Denver Prostitution Lawyer
World’s Oldest Profession Not Tolerated in Colorado
Though often acknowledged as the world’s oldest profession, prostitution is considered a serious crime by Colorado law. In our state, both buying and selling sex are criminal offenses. During recent years, Colorado law enforcement officials have cracked down on prostitution-related crimes, regularly staging undercover stings and monitoring social media sites for signs of offenders.
There are many different ways you can be charged with prostitution, solicitation, or a prostitution-related crime in Colorado. Penalties for these types of crimes are severe in our state, and may include prison or jail time, as well as heavy fines. But perhaps the most serious consequence of all is the stain that a sex crime conviction will leave on your permanent record. And the social stigma associated with being charged with either prostitution or soliciting could result in a loss of marriage, job, and friends.

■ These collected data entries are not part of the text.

(** * The project-to-consultant matching engine of [src/projects.ts]

  A shallow embedding of the matching engine (keyword extraction,
  expertise and experience scoring, ranking) and of the match lifecycle
  operations that run against the D1 database, followed by the
  properties the specification states about them (Part II) and by
  further properties of the code, the read operations included
  (Part III).

  Conventions of the embedding.
  - A JavaScript string is a [string]: each [ascii] is one UTF-16 code
    unit below 256 (the Latin-1 range), so the case mapping and the
    character classes [\w] and [\s] are the ECMAScript ones on that range.
  - A JavaScript number that the code computes with is a binary64
    [float] (the kernel's primitive floats), with the IEEE-754 operations
    of the source.  Array lengths and loop counters are [nat], years of
    experience are [Z]; both are converted where the source mixes them
    with fractional numbers.
  - The database is a record of tables, each a list of rows in insertion
    order; the primary keys of the schema are enforced on insertion.
  - An [async] function that reads and writes the database and may throw
    is a function from the database to the new database and a result. *)

From Stdlib Require Import List String Ascii Bool Arith ZArith Lia.
From Stdlib Require Import Sorted Permutation.
From Stdlib Require Import Floats Uint63.
Import ListNotations.

Set Warnings "-inexact-float".


(* ================================================================== *)
(** * Part I: the embedding *)
(* ================================================================== *)

(** ** JavaScript strings *)

Module JsString.

Local Open Scope nat_scope.

(** Code unit of a character. *)
Definition code (c : ascii) : nat := nat_of_ascii c.

(** [\s] of ECMAScript regular expressions, restricted to code units
    below 256: TAB, LF, VT, FF, CR, SPACE and NO-BREAK SPACE. *)
Definition isSpace (c : ascii) : bool :=
  let n := code c in
  ((9 <=? n) && (n <=? 13)) || (n =? 32) || (n =? 160).

(** [\w] of ECMAScript regular expressions: [A-Za-z0-9_]. *)
Definition isWord (c : ascii) : bool :=
  let n := code c in
  ((48 <=? n) && (n <=? 57)) || ((65 <=? n) && (n <=? 90))
  || (n =? 95) || ((97 <=? n) && (n <=? 122)).


(** Case mapping of one code unit: [A-Z] and the Latin-1 capitals
    U+00C0..U+00DE (except the multiplication sign U+00D7) move up by 32. *)
Definition lowerChar (c : ascii) : ascii :=
  let n := code c in
  if (65 <=? n) && (n <=? 90) then ascii_of_nat (n + 32)
  else if (192 <=? n) && (n <=? 222) && negb (n =? 215)
       then ascii_of_nat (n + 32)
       else c.

(** [s.toLowerCase()] *)
Fixpoint toLowerCase (s : string) : string :=
  match s with
  | EmptyString => EmptyString
  | String c r => String (lowerChar c) (toLowerCase r)
  end.

(** [s.replace(/[^\w\s]/g, '')]: every character that is neither a word
    character nor white space is removed. *)
Fixpoint stripNonWord (s : string) : string :=
  match s with
  | EmptyString => EmptyString
  | String c r =>
      if isWord c || isSpace c then String c (stripNonWord r)
      else stripNonWord r
  end.

(** [s.split(/\s+/)].  [tok] is the piece read so far and [inRun] tells
    that the previous character was white space.  A separator is a maximal
    run of white space; as in JavaScript a leading or trailing separator
    leaves an empty piece, and the empty string splits into one empty
    piece. *)
Fixpoint splitLoop (s : string) (tok : string) (inRun : bool) : list string :=
  match s with
  | EmptyString => [tok]
  | String c r =>
      if isSpace c then
        if inRun then splitLoop r tok true
        else tok :: splitLoop r EmptyString true
      else splitLoop r (tok ++ String c EmptyString) false
  end.

Definition splitSpaces (s : string) : list string :=
  splitLoop s EmptyString false.

(** [s.includes(t)]: [t] occurs in [s] as a contiguous substring. *)
Fixpoint includes (s t : string) : bool :=
  String.prefix t s
  || match s with
     | EmptyString => false
     | String _ r => includes r t
     end.

(** Membership in a [Set] of strings (SameValueZero on strings is
    equality of strings). *)
Definition setHas (seen : list string) (w : string) : bool :=
  existsb (String.eqb w) seen.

If you are charged with prostitution, solicitation, or a related offense, do not risk tough consequences and lifelong damage to your reputation. A skilled Denver prostitution defense lawyer with experience in this kind of case can help aggressively defend you against the charges discreetly.

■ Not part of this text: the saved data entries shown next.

(* ===== verification/File.v ===== *)
(** * The class [File] of Watch.py (lines 113-144) and [os.stat]

    A [File] object holds an absolute path and the [os.stat] result of
    that path.  The code never defines [__eq__] on [File], so two [File]
    objects are equal only when they are the same object: a [File] here
    carries its Python identity [file_id] besides the two attributes.

    [os.stat] is the one operating-system call the class makes.  It is
    the interface [OsStat]: a file system answers a path with its stat
    result, or with nothing, in which case [os.stat] raises
    [FileNotFoundError].  [stat_map] is the simplest file system that
    implements it: a finite map from paths to stat results. *)

From stdpp Require Import base list gmap strings.
From Stdlib Require Import ZArith.
From S2P Require Import Prelude.

(** [os.stat_result]; [==] on it compares these ten integer fields
    (with the integer times), as a tuple. *)
Record stat_result := mk_stat {
  st_mode : Z; st_ino : Z; st_dev : Z; st_nlink : Z; st_uid : Z;
  st_gid : Z; st_size : Z; st_atime : Z; st_mtime : Z; st_ctime : Z
}.

#[export] Instance stat_result_eq_dec : EqDecision stat_result.
Proof. solve_decision. Defined.

(** The operating-system interface: [os.stat(path)]. *)
Class OsStat (FS : Type) := os_stat_of : FS -> string -> option stat_result.

(** A file system as a finite map from absolute paths to stat results. *)
Abbreviation stat_map := (gmap string stat_result).

#[export] Instance stat_map_os : OsStat stat_map := fun fs p => fs !! p.

Record File := mkFile {
  file_id : nat;               (** the object's identity, [id(f)] *)
  path : string;
  attributes : stat_result
}.

#[export] Instance File_eq_dec : EqDecision File.
Proof. solve_decision. Defined.

(** Identity comparison, the [==] of objects without [__eq__]. *)
Definition py_is (a b : File) : bool := Nat.eqb (file_id a) (file_id b).

Section FileOps.
Context {FS : Type} `{OsStat FS} (fs : FS) {S : Type}.

Definition os_stat (p : string) : PyM S stat_result :=
  match os_stat_of fs p with
  | Some st => mret st
  | None => mthrow (FileNotFoundError p)
  end.

Definition same_name (self : File) (file : string) : bool :=
  String.eqb (path self) file.

Definition same_attributes (self : File) (file : string) : PyM S bool :=
  st ← os_stat file;
  mret (bool_decide (st = attributes self)).

Lemma run_os_stat p s :
  os_stat p s = match os_stat_of fs p with
                | Some st => (Ok st, s)
                | None => (Raise (FileNotFoundError p), s)
                end.
Proof. unfold os_stat. by destruct (os_stat_of fs p). Qed.

Lemma run_same_attributes self file s :
  same_attributes self file s =
    match os_stat_of fs file with
    | Some st => (Ok (bool_decide (st = attributes self)), s)
    | None => (Raise (FileNotFoundError file), s)
    end.
Proof. unfold same_attributes. rewrite run_bind, run_os_stat. by destruct (os_stat_of fs file). Qed.
End FileOps.

Lemma same_name_true f file : same_name f file = true <-> path f = file.
Proof. apply String.eqb_eq. Qed.

#[export] Hint Rewrite @run_os_stat @run_same_attributes : pyrun.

Different Types of Prostitution-Related Charges in Colorado
There are a variety of different criminal activities in Glendale, Englewood, and beyond that can result in a sex crimes charge. Below, we have listed some of the most common prostitution-related crimes, along with their possible penalties.
- Prostitution. You can be charged with prostitution if you perform, offer, or agree to any kind of sexual act for money or something of value with anyone other than your spouse. In Colorado, the crime is a Class 3 misdemeanor and carries a possible jail sentence of up to six months, and a fine of up to $750.

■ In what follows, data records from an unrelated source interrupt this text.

(* ===== verification/FileList.v ===== *)
(** * The class [FileList] of Watch.py (lines 36-110)

    [FileList.list] is a class attribute: [self.list.append] and
    [self.list.remove] act on the one list object shared by every
    instance, while [debug] and [log_file] are instance attributes set by
    [__init__].  The state [World] therefore holds the class-level list
    (of [File] objects, with their identities), the counter that gives a
    new [File] object its identity, and the log sink; an instance is the
    record [FileList] of its own attributes.

    The methods are in [Module FileList], under a section that fixes the
    file system [fs] seen by [os.stat] and the date [now] of the log
    messages:
    - [length], [add] (lines 51-65), [add_list] (67-79);
    - [compare] (81-110), split as the code is into the search loop
      [match_loop] (lines 93-99), the per-path body [compare_file]
      (93-106) and the removal loop [removal_loop] (107-110), which
      iterates over [self.list] while it removes from it: Python's list
      iterator keeps an index into the current list, so the model keeps
      one too.

    The invariant [ids_ok] (distinct identities, all below the counter)
    and the uniqueness of paths [paths_unique] are stated here with the
    run lemmas of each method; [Compare.v] proves the properties. *)

From stdpp Require Import base list gmap strings.
From Stdlib Require Import ZArith.
From S2P Require Import Prelude Logging File.

Record World := mkWorld {
  fl_list : list File;     (** [FileList.list], the class attribute *)
  next_id : nat;           (** the identity of the next [File] object *)
  records : list string    (** the messages handed to [logging.info] *)
}.

#[export] Instance World_sink : LogSink World :=
  fun msg w => mkWorld (fl_list w) (next_id w) (records w ++ [msg]).

Definition set_fl_list (l : list File) (w : World) : World :=
  mkWorld l (next_id w) (records w).

(** An instance: its instance attributes only. *)
Record FileList := mkFileList { debug : bool; log_file : string }.

(** The Python values compared by [self.length == 0] (line 89): without
    parentheses, [self.length] is a bound method, never equal to an int. *)
Inductive pyval := PyInt (z : Z) | PyBoundMethod (owner name : string).

Definition py_eq (a b : pyval) : bool :=
  match a, b with
  | PyInt x, PyInt y => Z.eqb x y
  | PyBoundMethod o1 n1, PyBoundMethod o2 n2 => String.eqb o1 o2 && String.eqb n1 n2
  | _, _ => false
  end.

(** [list.remove(x)]: remove the first element [== x] (here: the same
    object), or [None] when [ValueError] is raised. *)
Fixpoint py_list_remove (x : File) (l : list File) : option (list File) :=
  match l with
  | [] => None
  | y :: l' => if py_is y x then Some l' else (y ::.) <$> py_list_remove x l'
  end.

(** The loop of lines 96-99: the last element whose path is [file]. *)
Definition match_loop (file : string) (l : list File) : bool * option File :=
  foldl (fun '(contains, corresponding_file) f =>
           if same_name f file then (true, Some f) else (contains, corresponding_file))
        (false, None) l.

Module FileList.
Section Methods.
Context {FS : Type} `{OsStat FS} (fs : FS) (now : string).

Definition init (debug : bool) (log_file : string) : PyM World FileList :=
  mret (mkFileList debug log_file).

Definition length (self : FileList) : PyM World Z :=
  w ← get; mret (Z.of_nat (Datatypes.length (fl_list w))).

(** [File(path, attributes)]: a new object with a fresh identity. *)
Definition new_File (p : string) (st : stat_result) : PyM World File :=
  fun w => (Ok (mkFile (next_id w) p st), mkWorld (fl_list w) (S (next_id w)) (records w)).

Definition add (self : FileList) (file : string) : PyM World unit :=
  st ← os_stat (S:=World) fs file;
  new_file ← new_File file st;
  modify (fun w => set_fl_list (fl_list w ++ [new_file]) w).

Definition add_list (self : FileList) (filelist : list string) (first : bool) : PyM World unit :=
  py_for filelist (fun f => add self f ;; if first then log now f 4 else log now f 1).

(** [corresponding_file.attributes = st]: the object is mutated in place,
    so every reference to it in the list sees the new attributes. *)
Definition set_attributes (cf : File) (st : stat_result) : PyM World unit :=
  modify (fun w => set_fl_list
    ((fun g => if py_is g cf then mkFile (file_id g) (path g) st else g) <$> fl_list w) w).

(** The body of the loop of lines 93-106, for one path. *)
Definition compare_file (self : FileList) (file : string) : PyM World unit :=
  w ← get (S:=World);
  let '(contains, corresponding_file) := match_loop file (fl_list w) in
  if contains then
    match corresponding_file with
    | None => mthrow (UnboundLocalError "corresponding_file")
    | Some cf =>
        same ← same_attributes (S:=World) fs cf file;
        if (same : bool) then mret ()
        else (log now file 3 ;; st ← os_stat (S:=World) fs file; set_attributes cf st)
    end
  else (log now file 1 ;; add self file).

Definition list_remove (x : File) : PyM World unit :=
  w ← get (S:=World);
  match py_list_remove x (fl_list w) with
  | Some l => put (set_fl_list l w)
  | None => mthrow (ValueError "list.remove(x): x not in list")
  end.

(** Lines 107-110: [for f in self.list] with [self.list.remove(f)] in
    the body.  The iterator reads the element at index [i] of the
    current list and stops when [i] is past its end. *)
Fixpoint removal_loop (fuel : nat) (filelist : list string) (i : nat) : PyM World unit :=
  match fuel with
  | O => mret ()
  | S fuel' =>
      w ← get (S:=World);
      match fl_list w !! i with
      | None => mret ()
      | Some f =>
          (if negb (py_in (path f) filelist)
           then log now (path f) 2 ;; list_remove f
           else mret ()) ;;
          removal_loop fuel' filelist (S i)
      end
  end.

Definition compare (self : FileList) (filelist : list string) : PyM World unit :=
  if py_eq (PyBoundMethod "FileList" "length") (PyInt 0)
  then add_list self filelist false
  else
    py_for filelist (compare_file self) ;;
    w ← get (S:=World);
    removal_loop (S (Datatypes.length (fl_list w))) filelist 0.
End Methods.
End FileList.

- Solicitation of a prostitute. Solicitation of a prostitute occurs when someone requests or arranges a meeting with another with the intention of engaging in sexual activity in exchange for money or anything of value. Soliciting a prostitute is a Class 3 misdemeanor, and penalties can include a jail sentence of up to six months and up to $750 in fines.
- Patronizing prostitutes. You can be charged with patronizing a prostitute once you have already committed a sexual activity with him or her. You may also be charged with patronizing if you visit a brothel with the intention to engage in a sexual act. Patronizing a prostitute is a Class 1 misdemeanor, and may include penalties of up to 18 months in jail and a fine of up to $5,000. If you are convicted, you may also be required to pay an additional fine of up to $5,000 to an anti-prostitution organization.
- Pimping. Pimping occurs when someone knowingly profits—either directly or indirectly— from the earnings of another’s prostitution activities. Pimping is a Class 3 felony, and carries potential for incarceration in a state prison for up to 12 years and up to $750,000 in fines.
- Pandering. Pandering occurs when someone forces or coerces someone into prostitution through violence, intimidation, or encouragement. You could also be charged with pandering for arranging or offering to arrange a situation where a person may practice prostitution.
- Forcing through intimidation is a Class 5 felony, and punishable by up to three years in prison and up to $100,000 in fines. Arranging prostitution is a Class 3 misdemeanor and punishable by up to six months in jail and up to $750 in fines.
- Making a display. You can be charged with the criminal offense of making a display if you do or say anything that promotes prostitution in a public space. Prostitute making display is a Class 1 petty offense, and carries potential for up to six months in jail and up to a $750 fine.
- Child Prostitution. Prostitution crime charges, such as patronizing and soliciting, are elevated when they involve someone under the age of 18. You can be charged with this type of offense even if you were unaware that the child was under the age of 18. Patronizing a child prostitute is a Class 3 felony, and punishable by up to 12 years in prison and a $750,000 fine. Those who are convicted are also required to register as sex offenders in Colorado, and may lose their teaching credentials or teaching license.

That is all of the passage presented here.